Part 1 of a journalistic experiment

My recent vacation was a big event for me, so I tried to keep a journal. Most days it was impossible to do, but I managed a few entries. This is the first:

This little story begins in Oregon, where I am treating this golf trip as my last chance to play golf on this earth. While that may not be true, it will probably feel like it when I return home to Alaska and can’t play for eight months.

I write this on the morning of the first day of golf. I played eight rounds of golf in Alaska this summer, but now on this 19th day of October, I play the first of roughly 20 rounds in as many days.

It begins on the Tom Fazio course at the Juniper Preserve in Bend, Oregon. I thought I had not played a Fazio course before, but then realized he designed Shadow Creek in Vegas, where I played years ago. I loved playing that course and I’m sure will love this course today.

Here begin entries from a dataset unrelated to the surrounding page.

Lemma tcp_recv_spec s i c b len : net_inv s -> tcp_connections s !! i = Some c -> in_use c = true ->
  buffer s (recv_buf c) b -> 0 <= len ->
  let n := Z.to_nat (Z.min len (recv_len c)) in
  tcp_recv s i len = Ok (Z.of_nat n, take n b, if decide (recv_len c = 0) then s else taken s i c b n) /\ net_inv (taken s i c b n).
Proof using Type.
  intros Hi Hc Hu Hb Hlen n. pose proof (ni_conn _ Hi i c Hc Hu) as []. pose proof Hb as (Hbp & Hlb & Hbb).
  assert (Z.of_nat n <= recv_len c) as Hn by lia.
  split.
  - unfold tcp_recv. rewrite (get_conn_ok s i c), bind_ok by done. case_decide as Hz.
    { rewrite Hz. cbn. subst n. by rewrite Hz, Z.min_r by lia. }
    rewrite (proj2 (Z.eqb_neq _ _)) by done. rewrite Hbp. cbn [of_option]. rewrite bind_ok.
    assert ((if len <? recv_len c then len else recv_len c) = Z.of_nat n) as -> by (destruct (Z.ltb_spec len (recv_len c)); lia).
    rewrite Nat2Z.id. change (get_bytes n b 0) with (get_bytes n b (Z.of_nat 0)). rewrite get_bytes_ok, bind_ok, drop_0 by lia.
    pose proof (shift_down_ok b n Hbb (Z.to_nat (recv_len c - Z.of_nat n)) 0) as Hsh.
    rewrite take_0, splice_nil, Nat.add_0_r, Nat.add_0_l in Hsh. rewrite Hsh, bind_ok by lia.
    rewrite (upd_conn_ok _ i c), bind_ok, i32_small by (done || lia). do 2 f_equal. unfold taken. do 3 f_equal. f_equal. f_equal. lia.
  - apply (inv_buffer s i c _ (recv_buf c) b); try done; cbn.
    + by apply list_elem_of_here.
    + apply splice_length. rewrite length_take, length_drop. lia.
    + apply splice_bytes; [done|]. by apply Forall_take, Forall_drop.
    + by destruct co_range0.
    + lia.
Qed.

Lemma good_close s i c : net_inv s -> tcp_connections s !! i = Some c ->
  exists ret s', tcp_close s (Some i) = Ok (ret, s') /\ net_inv s' /\ mild s s'.
Proof using Type*.
  intros Hi Hc. unfold tcp_close. rewrite (get_conn_ok s i c), bind_ok by done.
  destruct (in_use c) eqn:Hu; cbn [negb]; [|exists (-1), s; split; [done|split; [done|apply mild_refl]]].
  pose proof (ni_conn _ Hi i c Hc Hu) as Hok.
  assert (forall st, exists ret s', (s ← upd_conn s i (with_state st);
     r ← tcp_send_packet s i (Z.lor TCP_FIN TCP_ACK) [];
     s ← upd_conn (snd r) i (fun c => with_seq (u32 (c_seq c + 1)) c);
     Ok (0, s)) = Ok (ret, s') /\ net_inv s' /\ mild s s') as Hclose.
  { intros st. destruct (ctl_ok s c 0 st Hok ltac:(unfold w32; lia)) as (Hok1 & _).
    assert (good s (s ← upd_conn s i (with_state st); r ← tcp_send_packet s i (Z.lor TCP_FIN TCP_ACK) [];
      upd_conn (snd r) i (fun c => with_seq (u32 (c_seq c + 1)) c))) as (s' & E & Hi' & Hm).
    { apply (good_upd s i c); try done. intros s1 Hi1 Hc1.
      apply (good_send s1 i (with_state st c) _ (fun s => upd_conn s i (fun c => with_seq (u32 (c_seq c + 1)) c))); [done|done|].
      intros s2 Hi2 Hc2 _. rewrite (upd_conn_ok s2 i (with_state st c)) by done. eexists. split; [reflexivity|].
      split; [|by split]. apply inv_seq; try done. apply u32_range. }
    exists 0, s'. split; [|done]. inv_bind E. rewrite Hv. rewrite bind_ok. inv_bind E. rewrite Hv0, bind_ok, E. done. }
  destruct (c_state c); try apply Hclose; try (exists 0, s; split; [done|split; [done|apply mild_refl]]);
    destruct (good_free s i c Hi Hc Hu) as (s' & -> & ? & ?); exists 0, s'; by rewrite bind_ok.
Qed.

Traveling is always lame as can be, by which I mean the part in which you are actually traveling. It’s worth noting that yesterday’s plane rides were smooth and uneventful. The breakfast omelet I ate on the plane was tasty and filling. Those are the good points, but there were some bad ones.

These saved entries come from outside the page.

(* ===== verification/ElfSpec.v ===== *)
(** * The ELF loader: segments, headers and relocations *)
From S2P Require Import Prelude Memory StringLib Elf.
#[local] Open Scope Z_scope.

(** ** Memory *)

(** The two memories have the same bytes in the [n] addresses from [a]. *)
Definition agree (m m' : mem) (a n : Z) : Prop := forall x, a <= x < a + n -> m' !! x = m !! x.

Lemma agree_sub m m' a n a' n' : agree m m' a n -> a <= a' -> a' + n' <= a + n -> agree m m' a' n'.
Proof. intros H ?? x ?. apply H. lia. Qed.

Lemma agree_trans m1 m2 m3 a n : agree m1 m2 a n -> agree m2 m3 a n -> agree m1 m3 a n.
Proof. intros H1 H2 x Hx. by rewrite H2, H1. Qed.

Lemma load8_agree m m' a : agree m m' a 1 -> load8 m' a = load8 m a.
Proof. intros H. unfold load8. by rewrite H by lia. Qed.

Lemma load16_agree m m' a : agree m m' a 2 -> load16 m' a = load16 m a.
Proof. intros H. unfold load16. by rewrite !(load8_agree m m') by (eapply agree_sub; [done|lia..]). Qed.

Lemma load32_agree m m' a : agree m m' a 4 -> load32 m' a = load32 m a.
Proof. intros H. unfold load32. by rewrite !(load16_agree m m') by (eapply agree_sub; [done|lia..]). Qed.

Lemma load64_agree m m' a : agree m m' a 8 -> load64 m' a = load64 m a.
Proof. intros H. unfold load64. by rewrite !(load32_agree m m') by (eapply agree_sub; [done|lia..]). Qed.

Lemma wrote_agree m m' d bs a n : wrote m m' d bs -> (a + n <= d \/ d + Z.of_nat (length bs) <= a) -> agree m m' a n.
Proof. intros H Hd x Hx. eapply wrote_frame; [done|]. lia. Qed.

Lemma wrote_mapped m m' d bs a n : wrote m m' d bs -> mapped m a n -> mapped m' a n.
Proof.
  intros H Hm x Hx. rewrite H. destruct (_ && _) eqn:E; [|by apply Hm]. b2p. apply lookup_lt_is_Some. lia.
Qed.

Lemma wrote_app m m1 m2 a xs ys : wrote m m1 a xs -> wrote m1 m2 (a + Z.of_nat (length xs)) ys -> wrote m m2 a (xs ++ ys).
Proof.
  intros H1 H2 x. rewrite H2, H1, length_app.
  destruct (Z.leb_spec (a + Z.of_nat (length xs)) x), (Z.ltb_spec x (a + Z.of_nat (length xs) + Z.of_nat (length ys))),
    (Z.leb_spec a x), (Z.ltb_spec x (a + Z.of_nat (length xs))), (Z.ltb_spec x (a + Z.of_nat (length xs + length ys)));
    simpl; try done; try lia.
  - rewrite lookup_app_r by lia. f_equal. lia.
  - by rewrite lookup_app_l by lia.
Qed.

(** What is at an address after the pieces are written one after the other. *)
Fixpoint overlay (segs : list (Z * list Z)) (f : Z -> option Z) : Z -> option Z :=
  match segs with
  | [] => f
  | (d, bs) :: segs =>
      overlay segs (fun x => if (d <=? x) && (x <? d + Z.of_nat (length bs)) then bs !! Z.to_nat (x - d) else f x)
  end.

Lemma overlay_ext segs : forall f g, (forall x, f x = g x) -> forall x, overlay segs f x = overlay segs g x.
Proof.
  induction segs as [|[d bs] segs IH]; intros f g Hfg x; simpl; [done|]. apply IH. intros y. by rewrite Hfg.
Qed.

Lemma overlay_wrote m m' d bs segs x : wrote m m' d bs ->
  overlay segs (fun y => m' !! y) x = overlay ((d, bs) :: segs) (fun y => m !! y) x.
Proof. intros H. simpl. apply overlay_ext. intros y. apply H. Qed.

(** Outside the pieces nothing changes. *)
Lemma overlay_out segs x : forall f, Forall (fun '(d, bs) => ~ (d <= x < d + Z.of_nat (length bs))) segs ->
  overlay segs f x = f x.
Proof.
  induction segs as [|[d bs] segs IH]; intros f Hf; simpl; [done|]. inversion_clear Hf. rewrite IH by done.
  destruct (Z.leb_spec d x), (Z.ltb_spec x (d + Z.of_nat (length bs))); simpl; done || lia.
Qed.

Lemma overlay_mapped segs x : forall f, is_Some (f x) -> is_Some (overlay segs f x).
Proof.
  induction segs as [|[d bs] segs IH]; intros f Hf; simpl; [done|]. apply IH. destruct (_ && _) eqn:E; [|done].
  b2p. apply lookup_lt_is_Some. lia.
Qed.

When I reached Bend I was informed rental cars were scarce and I would have to wait for the one I had reserved. Annoying as that news was, it wasn’t as bad as getting in a rental car with only a quarter tank of gas and dirty tissues sprinkled all over the floor of the passenger side of the Toyota Corolla. There were also used water bottles in the cup holders and I couldn’t help but feel I was about to inherit germs from someone who needed many tissues.

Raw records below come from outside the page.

Definition sys_mmap (k : kern) (addr len prot flags fd offset : Z) : outcome (Z * kern) :=
  if (Z.land flags MAP_ANONYMOUS =? 0) || negb (i64 fd =? -1) then Ok (- ENOSYS, k)
  else
    let len := PAGE_ALIGN len in
    if USER_HEAP_START + USER_HEAP_SIZE <? u64 (user_mmap_current k + len) then Ok (- ENOMEM, k)
    else
      let result := user_mmap_current k in
      let k := with_heap_ends k (user_brk_current k) (u64 (user_mmap_current k + len)) in
      m ← zero_bytes (k_mem k) result len;
      Ok (result, with_mem k m).

Definition sys_munmap (k : kern) (addr len : Z) : outcome (Z * kern) := Ok (0, k).

(** ** Programs *)

Definition sys_clone (k : kern) : outcome (Z * kern) := Ok (- ENOSYS, k).
Definition sys_nanosleep (k : kern) (req rem : Z) : outcome (Z * kern) := Ok (0, k).

(** Closing the file and giving up. *)
Definition exec_close (k : kern) (f ret : Z) : outcome (Z * kern) :=
  r ← vfs_close (k_vfs k) f; Ok (ret, with_vfs k (snd r)).
Definition exec_free (k : kern) (p ret : Z) : outcome (Z * kern) :=
  h ← a_kfree (heap (fs (k_vfs k))) p; Ok (ret, with_vfs k (with_fs (k_vfs k) (with_heap (fs (k_vfs k)) h))).

(** [comm[i] = path[i]] for at most [n] characters, and the terminator; [path] is read
    again, after the load. *)
Fixpoint comm_loop (n : nat) (m : mem) (a : Z) : outcome (list Z) :=
  c ← load8 m a;
  if c =? 0 then Ok []
  else match n with O => Ok [] | S n => cs ← comm_loop n m (u64 (a + 1)); Ok (c :: cs) end.
Definition exec_comm (comm name : list Z) : list Z := name ++ 0 :: drop (S (length name)) comm.

Definition exec_task (name : list Z) (t : task) : task :=
  Task (t_state t) (t_prio t) (t_static_prio t) (t_nice t) (t_pid t) (t_tgid t) (t_uid t) (t_gid t)
    (exec_comm (t_comm t) name) (t_sp t) (t_pc t) (t_x19 t) (t_mm t) (t_active_mm t) (t_stack t) (t_stack_size t)
    (t_parent t) (t_next t) (t_prev t) (t_exit_code t) (t_signals t) (t_pending_signals t)
    (Z.land (Z.lor (t_flags t) PF_USER) (Z.lnot PF_KTHREAD)).

(** [fuel] bounds the dynamic section of the image. *)
Definition sys_execve (fuel : nat) (k : kern) (filename : Z) : outcome (Z * kern) :=
  path ← load_string (k_mem k) filename;
  r ← vfs_open (k_vfs k) path O_RDONLY 0;
  let '(f, v) := r in
  let k := with_vfs k v in
  if f =? 0 then Ok (- ENOENT, k)
  else
    x ← Vfs.get_file (k_vfs k) f;
    ino ← file_inode (k_vfs k) x;
    file_size ← (if is_null ino then Ok 0 else w ← get_vnode (fs (k_vfs k)) ino; Ok (u64 (i_size w)));
    if (file_size =? 0) || (64 * 1024 * 1024 <? file_size) then exec_close k f (- ENOEXEC)
    else
      r ← a_kmalloc (heap (fs (k_vfs k))) file_size GFP_KERNEL;
      let '(buf, h) := r in
      let k := with_vfs k (with_fs (k_vfs k) (with_heap (fs (k_vfs k)) h)) in
      if buf =? 0 then exec_close k f (- ENOMEM)
      else
        r ← vfs_read (k_vfs k) f buf file_size;
        let '(bytes_read, bs, v) := r in
        c ← vfs_close v f;
        let k := with_vfs k (snd c) in
        if negb (bytes_read =? file_size) then exec_free k buf (- EIO)
        else
          let m := map_region (k_mem k) buf bs in
          ret ← elf_validate m buf file_size;
          if negb (ret =? 0) then exec_free k buf (- ENOEXEC)
          else
            mem_size ← elf_calc_size m buf file_size;
            if mem_size =? 0 then exec_free k buf (- ENOEXEC)
            else
              r ← elf_load_at fuel m buf file_size USER_CODE_BASE;
              let '(ret, m, info) := r in
              let k := with_mem k (unmap_region m (k_mem k) buf file_size) in
              r ← exec_free k buf (- ENOEXEC);
              let '(failed, k) := r in
              match info with
              | Some info =>
                  if negb (ret =? 0) then Ok (failed, k)
                  else
                    let current := get_current (k_sched k) in
                    s ← (if current =? 0 then Ok (k_sched k)
                         else name ← comm_loop (Z.to_nat (TASK_COMM_LEN - 1)) (k_mem k) filename;
                              upd_task (k_sched k) current (exec_task name));
                    Ok (i64 (li_entry info), with_sched k s)
              | None => Ok (failed, k)
              end.

(** ** uname *)

(** A field of 65 bytes: the name without a terminator, and a zero at its end. *)
Definition uname_field (m : mem) (a : Z) (name : list Z) : outcome mem :=
  m ← store_bytes m a (take 64 name); store8 m (u64 (a + 64)) 0.

Definition sysname : list Z := [71; 67; 32; 65; 79; 83].
Definition nodename : list Z := [103; 99; 45; 97; 111; 115].
Definition release : list Z := [48; 46; 49; 46; 48].
Definition version : list Z := [48; 46; 49; 46; 48; 45; 97; 114; 109; 54; 52].
Definition machine : list Z := [97; 97; 114; 99; 104; 54; 52].
(** A descriptor in use is given back. *)
Lemma fds_close fds fs i e : fds_ok fds fs -> (3 <= i)%nat -> fds !! i = Some e -> fe_in_use e = true ->
  fds_ok (<[i := fd_free]> fds) (fs ∖ {[fe_file e]}).
Proof.
  intros [] Hi He Hu. assert (i < length fds)%nat as Hlt by (by eapply lookup_lt_Some).
  pose proof (fun j d => insert_cases fds i j fd_free d Hlt) as Hins.
  split.
  - by rewrite length_insert.
  - intros j d Hj [[-> ->]|[_ Hd]]%Hins; [lia|]. by apply (fo_std0 j).
  - intros j d Hj [[-> ->]|[Hne Hd]]%Hins Hud; [done|]. apply elem_of_difference. split; [by apply (fo_live0 j)|].
    intros E%elem_of_singleton. apply Hne. by apply (fo_inj0 j i d e).
  - intros j k d e' Hj Hk [[-> ->]|[Hne Hd]]%Hins [[-> ->]|[Hne' He']]%Hins; [done..|]. by apply (fo_inj0 j k d e').
  - intros g [Hg Hne]%elem_of_difference. destruct (fo_all0 g Hg) as (j & d & Hj & Hd & Hud & Hgd). exists j, d.
    rewrite list_lookup_insert_ne; [done|]. intros ->. apply Hne, elem_of_singleton. congruence.
Qed.

Section kern.
Context {A : Type} `{AllocatorLaws A}.
Implicit Types (k : kern A) (ch : Z -> list Z).

(** ** The invariant *)

Definition HEAP_MID : Z := USER_HEAP_START + USER_HEAP_SIZE / 2.
Definition HEAP_END : Z := USER_HEAP_START + USER_HEAP_SIZE.

(** [ch] gives the children of each directory and [q] the run queue. *)
Record kern_inv k ch (q : list Z) : Prop := {
  ki_switch : switch_ok (k_vfs k) ch;
  ki_fds : fds_ok (fd_table (init_fd_table k)) (dom (files (k_vfs k)));
  ki_sched : good (k_sched k) q;
  ki_brk : USER_HEAP_START <= user_brk_current k <= HEAP_MID;
  ki_mmap : HEAP_MID <= user_mmap_current k <= HEAP_END /\ user_mmap_current k mod PAGE_SIZE = 0
}.

Lemma init_idem k : init_fd_table (init_fd_table k) = init_fd_table k.
Proof using Type. unfold init_fd_table. by destruct (fd_table_initialized k) eqn:E; [rewrite E|]. Qed.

Upon waking today, there is a tickle in my throat, but I believe it to be nothing and cross my fingers I am ok. There would be nothing worse than coming all this way after waiting all this time just to get sick.

The hotel room at Juniper Preserve is nice, but not as thrilling as I expected. The internet pictures make it look better than it is. Kudos to those marketing folks. While eating a big burger with grass-fed beef in it, I overheard a couple discussing the lack of charging stations between Bandon Dunes and Bend, which they had apparently driven between that day. Interesting, because I am heading to Bandon in a few days and glad I need only to put gas in my car to get there. As I heard the woman tell the waiter she was vegetarian, I was reminded I am in a part of the country one could label progressive, liberal or some such political classification.

Since I hate politics, I will get back to the golf, which is the sole purpose of this trip. Again, I begin at Fazio. I’m not sure what to expect of the course or the game I will attempt to throw at it, but I will get to enjoy practicing for a couple hours before teeing off. I call it practicing, because to call it warming up wouldn’t do it justice.

I’m excited as a kid on Christmas morning, chiefly for three things: First, to simply devote a whole day to golf in a nearly nine-to-five fashion; secondly, to see what it is like to hit my new persimmon 3-wood; lastly, to start a three-week devotion to the game and see where it leads.

I hope to post a journal entry this evening on how it all went.

One simple note about the evenings:

I sat outside on the patio at sunset last night and heard an absolute symphony of wild things. Birds and bugs, primarily I assume. I couldn’t see any of them, but the sounds were amazing enough that I can’t end my entry without mentioning them.